Meet Judy Romano de Achar, founder of Mitz, a social enterprise that works with artisans in Mexico to help build a better future through education, taking care of the planet and women’s social empowerment, starting in Mexico. Mitz is the brand of accessories created by upcycling leftover packaging from different brands by women in vulnerable communities. Judy is an alumna of Aid to Artisans’ eMarket Readiness Program, and is paving the way for thoughtful and innovative development for communities in need. To date, Mitz has created over 700 jobs and paid over $400,000 to the artisans they work with. Read below to learn about her work, Mitz’s mission and experience at our eMarket Readiness Program!

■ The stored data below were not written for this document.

(** The states that come from one pattern, in front of which are those of others,
    all suffixes of the same pattern. *)
Lemma glob_switch_spec c P s : forall pp ns, suffix pp P -> Forall (fun p => suffix p P) ns ->
  match glob_switch c pp ns with
  | None => run pp (c :: s)
  | Some ns' => Forall (fun p => suffix p P) ns' /\ (some_run ns' s <-> some_run ns s \/ run pp (c :: s))
  end.
Proof.
  assert (Hone : forall pp ns ns', suffix pp P -> Forall (fun p => suffix p P) ns -> head pp <> Some 42 ->
    (exists p, one c pp = Some p /\ ns' = push ns p) \/ one c pp = None /\ ns' = ns ->
    Forall (fun p => suffix p P) ns' /\ (some_run ns' s <-> some_run ns s \/ run pp (c :: s))).
  { intros pp ns ns' Hpp Hns Hh [(p & Ho & ->)|[Ho ->]]; (split; [|rewrite run_cons by done]).
    - apply Forall_app. split; [done|]. constructor; [|done]. apply one_suffix in Ho as (y & q & -> & Hq).
      etrans; [exact Hq|]. etrans; [|exact Hpp]. by apply suffix_cons_r.
    - rewrite some_run_push, Ho. naive_solver.
    - done.
    - rewrite Ho. naive_solver. }
  assert (Hchar : forall y (p : list Z) ns,
    (exists q, (if y =? c then Some p else None) = Some q /\ normal_char c y p ns = push ns q) \/
    (if y =? c then Some p else None) = None /\ normal_char c y p ns = ns).
  { intros y p ns. unfold normal_char. destruct (y =? c); eauto. }
  induction pp as [|x p IH]; intros ns Hpp Hns; cbn [glob_switch].
  { apply Hone; [done..|]. by right. }
  destruct (Z.eqb_spec x 63) as [->|H63]; [apply Hone; [done..|]; left; by exists p|].
  destruct (Z.eqb_spec x 42) as [->|H42].
  { destruct (decide (p = [])) as [->|Hp]; [apply run_any|].
    destruct (push_star P (42 :: p) ns s Hpp Hns) as [Hns' Hs].
    destruct p as [|y p]; [done|]. specialize (IH _ ltac:(etrans; [|exact Hpp]; by apply suffix_cons_r) Hns').
    destruct (glob_switch c (y :: p) _) as [ns2|]; [|by apply run_star_cons; left].
    destruct IH as [H1 ->]. split; [done|]. rewrite Hs, run_star_cons. tauto. }
  assert (Hx : head (x :: p) <> Some 42) by (cbn; congruence).
  assert (Eone : x =? 42 = false /\ x =? 63 = false) by (split; by apply Z.eqb_neq). destruct Eone as [E42 E63].
  destruct (Z.eqb_spec x 92) as [->|H92].
  { apply Hone; [done..|]. destruct p as [|y p]; [apply (Hchar 92 [] ns)|apply (Hchar y p ns)]. }
  assert (E92 : x =? 92 = false) by (by apply Z.eqb_neq).
  destruct (x =? 91) eqn:E91; apply Hone; try done; cbn; rewrite E42, E63, E92, E91; [|apply Hchar].
  destruct (class_match c p) as [[r|]|]; [left; by exists r|by right|apply Hchar].
Qed.
Lemma glob_states_spec c P s : forall state ns, Forall (fun p => suffix p P) state -> Forall (fun p => suffix p P) ns ->
  match glob_states c state ns with
  | None => some_run state (c :: s)
  | Some ns' => Forall (fun p => suffix p P) ns' /\ (some_run ns' s <-> some_run ns s \/ some_run state (c :: s))
  end.
Proof.
  assert (Hcons : forall pp state t, some_run (pp :: state) t <-> run pp t \/ some_run state t).
  { intros pp state t. unfold some_run. setoid_rewrite elem_of_cons. naive_solver. }
  induction state as [|pp state IH]; intros ns Hst Hns; cbn.
  - split; [done|]. split; [by left|]. intros [H|(p & Hp & _)]; [done|]. by apply not_elem_of_nil in Hp.
  - apply Forall_cons in Hst as [Hpp Hst]. pose proof (glob_switch_spec c P s pp ns Hpp Hns) as H.
    destruct (glob_switch c pp ns) as [ns'|]; [|by apply Hcons; left].
    destruct H as [Hns' Hs]. specialize (IH ns' Hst Hns').
    destruct (glob_states c state ns') as [ns2|]; [|by apply Hcons; right].
    destruct IH as [H2 ->]. split; [done|]. rewrite Hs, Hcons. tauto.
Qed.
Lemma run_nil p : run p [] <-> skip_while (Z.eqb 42) p = [].
Proof.
  induction p as [|x p IH]; [split; [done|constructor]|]. cbn [skip_while].
  destruct (Z.eqb_spec 42 x) as [<-|Hx].
  - rewrite run_star, IH. split; [|by left]. by intros [H|(c & s & ? & _)].
  - split; [|by intros]. intros H. inversion H; subst; done.
Qed.
Lemma glob_loop_spec P s : forall state, Forall (fun p => suffix p P) state ->
  glob_loop s state = true <-> some_run state s.
Proof.
  induction s as [|c s IH]; intros state Hst.
  - replace (glob_loop [] state) with
      (existsb (fun pp => match skip_while (Z.eqb 42) pp with [] => true | _ => false end) state) by (by destruct state).
    rewrite existsb_exists. unfold some_run. apply exist_proper. intros p. rewrite list_elem_of_In, run_nil.
    destruct (skip_while (Z.eqb 42) p); naive_solver.
  - destruct state as [|pp state].
    { cbn. split; [done|]. intros (p & Hp & _). by apply not_elem_of_nil in Hp. }
    cbn [glob_loop]. pose proof (glob_states_spec c P s (pp :: state) [] Hst (Forall_nil_2 _)) as H.
    destruct (glob_states c (pp :: state) []) as [st|]; [|by split].
    destruct H as [Hst' Hs]. rewrite IH, Hs by done. split; [|by right].
    intros [(p & Hp & _)|H]; [by apply not_elem_of_nil in Hp|done].
Qed.
(* ===== verification/JsonSpec.v ===== *)
(** Printing a JSON value and parsing it back, [Json::unparse] and
    [Json::assign_parse]: the value that is parsed is the one that was printed,
    under any layout. *)
From S2P Require Import Prelude Compiler Memory Strings StringsSpec JsonObject Json JsonParser JsonText.
Import streaming_parser.

(** * References *)
Section path.
Context {D : Type}.
Local Abbreviation json := (json D).
Implicit Types (j v w : json).

Lemma zset_zset {A} (l l' : list A) i (v w : A) : zset l i v = Some l' -> zset l' i w = zset l i w.
Proof.
  unfold zset. destruct ((0 <=? i) && (i <? zlength l)) eqn:E; [|done]. intros [= <-].
  replace (zlength (<[Z.to_nat i:=v]> l)) with (zlength l) by (unfold zlength; by rewrite length_insert).
  by rewrite E, list_insert_insert_eq.
Qed.
Lemma zlookup_zset {A} (l l' : list A) i (v : A) : zset l i v = Some l' -> zlookup l' i = Some v.
Proof.
  intros H. assert (Hi : 0 <= i < zlength l).
  { unfold zset in H. destruct (Z.leb_spec 0 i), (Z.ltb_spec i (zlength l)); done. }
  destruct (zset_spec l i v Hi) as (l1 & H1 & _ & Hl). rewrite H in H1. injection H1 as <-. by rewrite Hl, Z.eqb_refl.
Qed.

Lemma write_step_spec j s x v : read_step j s = Some x ->
  exists j', write_step j s v = Some j' /\ read_step j' s = Some v /\ forall w, write_step j' s w = write_step j s w.
Proof.
  intros H. destruct j as [|a|o| | | | |], s as [i|p]; try done; cbn [read_step write_step] in *.
  - destruct (zset_spec a i v) as (a' & Ha & _ & _); [by eapply zlookup_lt|]. rewrite Ha. cbn [mbind option_bind].
    eexists. split; [done|]. split; [by eapply zlookup_zset|]. intros w. cbn. by rewrite (zset_zset _ _ _ _ _ Ha).
  - unfold ObjectJson.value_at in H. destruct (zlookup (os_ o) p) as [[k y nx|]|] eqn:E; [|done..]. cbn in H.
    destruct (zset_spec (os_ o) p (Item k v nx)) as (s & Hs & _ & _); [by eapply zlookup_lt|].
    unfold ObjectJson.set_value. rewrite E. cbn [mbind option_bind]. rewrite Hs. cbn [mbind option_bind].
    eexists. split; [done|]. pose proof (zlookup_zset _ _ _ _ Hs) as Hl. split.
    + cbn. unfold ObjectJson.value_at. cbn. by rewrite Hl.
    + intros w. cbn. unfold ObjectJson.set_value. cbn [os_ hash_ osize capacity_]. rewrite Hl. cbn [mbind option_bind].
      by rewrite (zset_zset _ _ _ _ _ Hs).
Qed.
Lemma write_path_spec path : forall j x v, read_path j path = Some x ->
  exists j', write_path j path v = Some j' /\ read_path j' path = Some v /\
    forall w, write_path j' path w = write_path j path w.
Proof.
  induction path as [|s path IH]; intros j x v H; cbn [read_path write_path] in *; [by exists v|].
  destruct (read_step j s) as [y|] eqn:Hy; [|done]. cbn [mbind option_bind] in *.
  destruct (IH y x v H) as (y' & -> & Hr & Hw). cbn [mbind option_bind].
  destruct (write_step_spec j s y y' Hy) as (j' & Hj' & Hrs & Hws). exists j'. split; [done|]. rewrite Hrs. cbn.
  split; [done|]. intros w. rewrite Hw. destruct (write_path y path w); [|done]. apply Hws.
Qed.
Lemma read_path_app p : forall q j, read_path j (p ++ q) = x ← read_path j p; read_path x q.
Proof.
  induction p as [|s p IH]; intros q j; [done|]. cbn. destruct (read_step j s); [|done]. apply IH.
Qed.
Lemma write_path_app p : forall q j v,
  write_path j (p ++ q) v = x ← read_path j p; x ← write_path x q v; write_path j p x.
Proof.
  induction p as [|s p IH]; intros q j v; cbn [app read_path write_path].
  - cbn. by destruct (write_path j q v).
  - destruct (read_step j s) as [x|]; [|done]. cbn [mbind option_bind]. rewrite IH.
    destruct (read_path x p) as [y|]; [|done]. cbn [mbind option_bind]. by destruct (write_path y q v).
Qed.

Tell me about your company and how you work with artisans?
We believe in the power of transformation through education, which is why we’ve chosen to partner up with underprivileged communities of women in Mexico. We feel strongly about giving them a fair chance at a fulfilling and meaningful life. As part of our process, we first guide them through 18 months of human development and then teach them upcycling techniques so they can discover their own tremendous power; a useful and needed craft. This is our uniqueness! We strongly believe that education can be transformative. These fair opportunities we continually strive to provide result in a better world and a more fulfilling life for many.
How did your business start, and how has it evolved during the pandemic?
It began with the classic “Ah-ha” moment. I realized that charitable models do not dignify the life of the people it serves, nor does it empower them to become responsible for their own condition. In fact, it sometimes creates a dependent cycle that can be dangerous. So a long time ago, I started to invest in the power of women and mothers, and it paid off. Just like educating women can provide another life of meaning, we also started recycling donated materials to provide an additional life cycle here as well. Both are transformative. We strongly believe we can transform the wellbeing of communities by activating the local economies through giving people, and the planet alike, a second chance. In this situation, the end consumer is the one with the real power because, with their participation, we can make real change. Products with style, good taste, and functionality cause more sustainable consumption. The handwoven products are made individually, with life, from our hard-working communities around Mexico.
You attended the eMRP in August 2020. What was your absolute biggest challenge prior to attending the eMRP?
Opening new international markets and understanding their needs and ways of working.
How did that challenge make you feel?
Upset and challenged at the same time. We felt that we were unable to deliver.
What changed after attending the eMRP?
We felt that we weren’t ready or equipped enough to deliver. We had a huge opportunity to design products, communicate the message, and readiness to market, but we needed systems and processes in place in order to be able to export and grow. We also needed more clarity in our objectives and target customers.
What specific results can you share?
We are coming up with brand new products designs for a new market. We are revamping our brand and communication. We are doing deeper market search and learning more about the new ways to reach audiences and take them to a simple and direct shopping experience that is smarter, and more sustainable in its roots.
What would you say to someone on the fence about joining the eMRP?
Be open to learning and be objective about where you are and where you would like to be. Only through honesty can we become a better version of what we are. Through openness, you grow to the challenges that these times have us face. We believe our own ideas are our only true hurdle. Much more can be achieved when listening promptly and learning from constructive criticism.
How has your work/business grown since attending the eMRP?
Well have to see! We really have come a long way from where we were. We’ve been focusing on onboarding people who could help us with the new challenges. It’s not always sufficient to mean well and DO GOOD, you have to market smartly, act upon it, and create creative and efficient results to get the messaging across.
What is your vision for your business and the future?
Storm the market with powerful products and stories that people will want to be part of an incredible new movement that can achieve wellbeing for challenged women while simultaneously taking care of OUR environment. It can be done. You just have to focus and be resilient about it because it is a dream worth working for.
Any parting thoughts or anything else you would like to add?
I truly believe in the construction of networks of collaboration and the strength they bring forth. We need to change the perception of “I” to “we” for we all need one another. This creates a world of generosity, abundance and a kinder humanity that look out for one another.